(** C20: A repository that a user registers is stored and shown as typed: with the
    path, the mode and the flag that were given, and the same text again when
    it is asked for. *)
Theorem registered_repo_is_read_back (env1 env2 : DaemonEnv) (c : DaemonConnection) (s s' : Daemon) (path mode local custom script out : string)
    (name : option string) (no_ignore : bool) :
  let id := de_uuids env1 0 in
  cn_client c = true → repos_ok (daemon_store s).1 →
  local_repo env1 c s (RepoRegister path name mode local custom script no_ignore) = (s', (out, CliDone)) →
  ∃ r, out = line "Registered repository:" +:+ write_repo r ∧
    local_repo env2 c s' (RepoGet id) = (s', (write_repo r, CliDone)) ∧
    grd_id r = id ∧ grd_repo_path r = path ∧ mode_text (grd_worktree_mode r) = mode ∧ grd_auto_gitignore r = negb no_ignore ∧
    (∀ n, name = Some n → n ≠ EmptyString → grd_name r = n) ∧ grd_worktree_count r = 0%Z.
Proof.
  cbn zeta. intros Hc Hd. unfold local_repo at 1. cbn [run_repo]. destruct (parse_worktree_mode mode) as [m|e] eqn:Hm; [|done].
  apply parse_mode_ok in Hm as (Hin & Hstr & Hproto & Htext).
  unfold after_text, after, register_repo. rewrite perform_local by done. cbn [daemon_answer].
  destruct (daemon_store s) as [d k] eqn:Est. cbn [fst] in Hd. unfold RepoService.register_repo. cbn [rr_repo_path rr_name rr_worktree_mode].
  case_decide; [done|]. destruct (negb (is_dir path k)); [done|]. destruct (negb (Worktrees.path_exists _ k)); [done|]. rewrite Hstr.
  unfold create_git_repo. cbn [rp_worktree_mode]. rewrite decide_False by tauto.
  destruct (db_repos d !! de_uuids env1 0) eqn:Hid; [done|]. destruct (get_git_repo_by_path path d); [done|].
  unfold get_git_repo. cbn [db_repos set_repos]. rewrite lookup_insert_eq. unfold on_store. cbn [fst snd].
  intros [= <- <-]. eexists. split; [reflexivity|]. split_and!.
  - unfold local_repo. cbn [run_repo]. unfold after_text, after, get_repo. rewrite perform_local by done. cbn [daemon_answer].
    unfold daemon_store at 1. cbn [with_store dm_service sv_relay set_relay r_db set_relay_db fst snd dm_disk]. unfold RepoService.get_repo, get_git_repo.
    cbn [db_repos set_repos]. rewrite lookup_insert_eq. cbn [gr_id].
    assert (count_worktrees_for_repo (de_uuids env1 0) (set_repos (<[de_uuids env1 0 := mkGitRepo (de_uuids env1 0)
      (if decide (default EmptyString name = EmptyString) then path_name path else default EmptyString name) path mode
      (default ".worktree" (non_empty local)) (non_empty custom) (non_empty script) (negb no_ignore) (e_now (de_env env1)) (e_now (de_env env1))]>
      (db_repos d)) d) = 0%Z) as ->; [|done].
    unfold count_worktrees_for_repo. change (worktrees_of_repo ?i (set_repos _ d)) with (worktrees_of_repo i d). by rewrite no_worktrees_of_new.
  - done.
  - done.
  - cbn. by rewrite Hproto.
  - done.
  - intros n -> Hn. cbn. by rewrite decide_False.
  - done.
Qed.

(** The row that an update asks for. *)
Definition updated_row (now : Z) (row : GitRepoRow) (name mode local custom script : option string) (ignore no_ignore : bool) : GitRepoRow :=
  mkGitRepo (gr_id row) (default (gr_name row) name) (gr_repo_path row) (default (gr_worktree_mode row) mode)
    (default (gr_local_subfolder row) local) (match custom with Some t => non_empty t | None => gr_custom_path row end)
    (match script with Some t => non_empty t | None => gr_setup_script row end)
    (if ignore then true else if no_ignore then false else gr_auto_gitignore row) (gr_created_at row) now.

(** What the table and the service do with the row. *)
Lemma update_partial_row (now : Z) (id : string) (row : GitRepoRow) (d : DaemonDb) (name mode local custom script : option string)
    (ignore no_ignore : bool) :
  repos_ok d → db_repos d !! id = Some row → (∀ t, mode = Some t → t ∈ worktree_modes) →
  let row' := updated_row now row name mode local custom script ignore no_ignore in
  update_git_repo_partial now id name mode local (non_empty <$> custom) (non_empty <$> script)
    (if ignore then Some true else if no_ignore then Some false else None) d = (set_repos (<[id := row']> (db_repos d)) d, Ok row').
Proof.
  intros Hd Hrow Hin. destruct (ro_repo_keys d Hd id row Hrow) as [Hid Hmode]. cbn zeta.
  unfold update_git_repo_partial, get_git_repo. rewrite Hrow. unfold update_git_repo_row. rewrite Hrow. cbn [rp_worktree_mode].
  assert (default (gr_worktree_mode row) mode ∈ worktree_modes) as Hok by (destruct mode as [t|]; [by apply Hin|done]).
  rewrite decide_False by tauto. cbn [db_repos set_repos]. rewrite lookup_insert_eq. unfold updated_row.
  by destruct custom, script, ignore, no_ignore.
Qed.

Lemma update_repo_row (now : Z) (id : string) (row : GitRepoRow) (d : DaemonDb) (name local custom script : option string)
    (mode : option (Z * string)) (ignore no_ignore : bool) :
  repos_ok d → db_repos d !! id = Some row → (∀ m t, mode = Some (m, t) → worktree_mode_to_str m = Ok t ∧ t ∈ worktree_modes) →
  let row' := updated_row now row name (snd <$> mode) local custom script ignore no_ignore in
  let d' := set_repos (<[id := row']> (db_repos d)) d in
  RepoService.update_repo now (mkUpdateRepo id name (fst <$> mode) local custom script
    (if ignore then Some true else if no_ignore then Some false else None)) d = (d', Ok (to_detail row' (count_worktrees_for_repo id d))).
Proof.
  intros Hd Hrow Hmode. destruct (ro_repo_keys d Hd id row Hrow) as [Hid _]. cbn zeta.
  unfold RepoService.update_repo. cbn [ur_worktree_mode ur_id ur_name ur_local_subfolder ur_custom_path ur_setup_script ur_auto_gitignore].
  destruct mode as [[m t]|]; cbn [fmap option_fmap option_map fst snd].
  - destruct (Hmode m t eq_refl) as [-> Hin]. rewrite (update_partial_row now id row) by naive_solver. cbn [updated_row gr_id]. by rewrite Hid.
  - rewrite (update_partial_row now id row) by done. cbn [updated_row gr_id]. by rewrite Hid.
Qed.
=======
**Exercise brief**. The reply should hold only the lines from the first line of the listing above through the line with "write_repo r ∧", each copied exactly.

**Answer for this exercise**.
(** C20: A repository that a user registers is stored and shown as typed: with the
    path, the mode and the flag that were given, and the same text again when
    it is asked for. *)
Theorem registered_repo_is_read_back (env1 env2 : DaemonEnv) (c : DaemonConnection) (s s' : Daemon) (path mode local custom script out : string)
    (name : option string) (no_ignore : bool) :
  let id := de_uuids env1 0 in
  cn_client c = true → repos_ok (daemon_store s).1 →
  local_repo env1 c s (RepoRegister path name mode local custom script no_ignore) = (s', (out, CliDone)) →
  ∃ r, out = line "Registered repository:" +:+ write_repo r ∧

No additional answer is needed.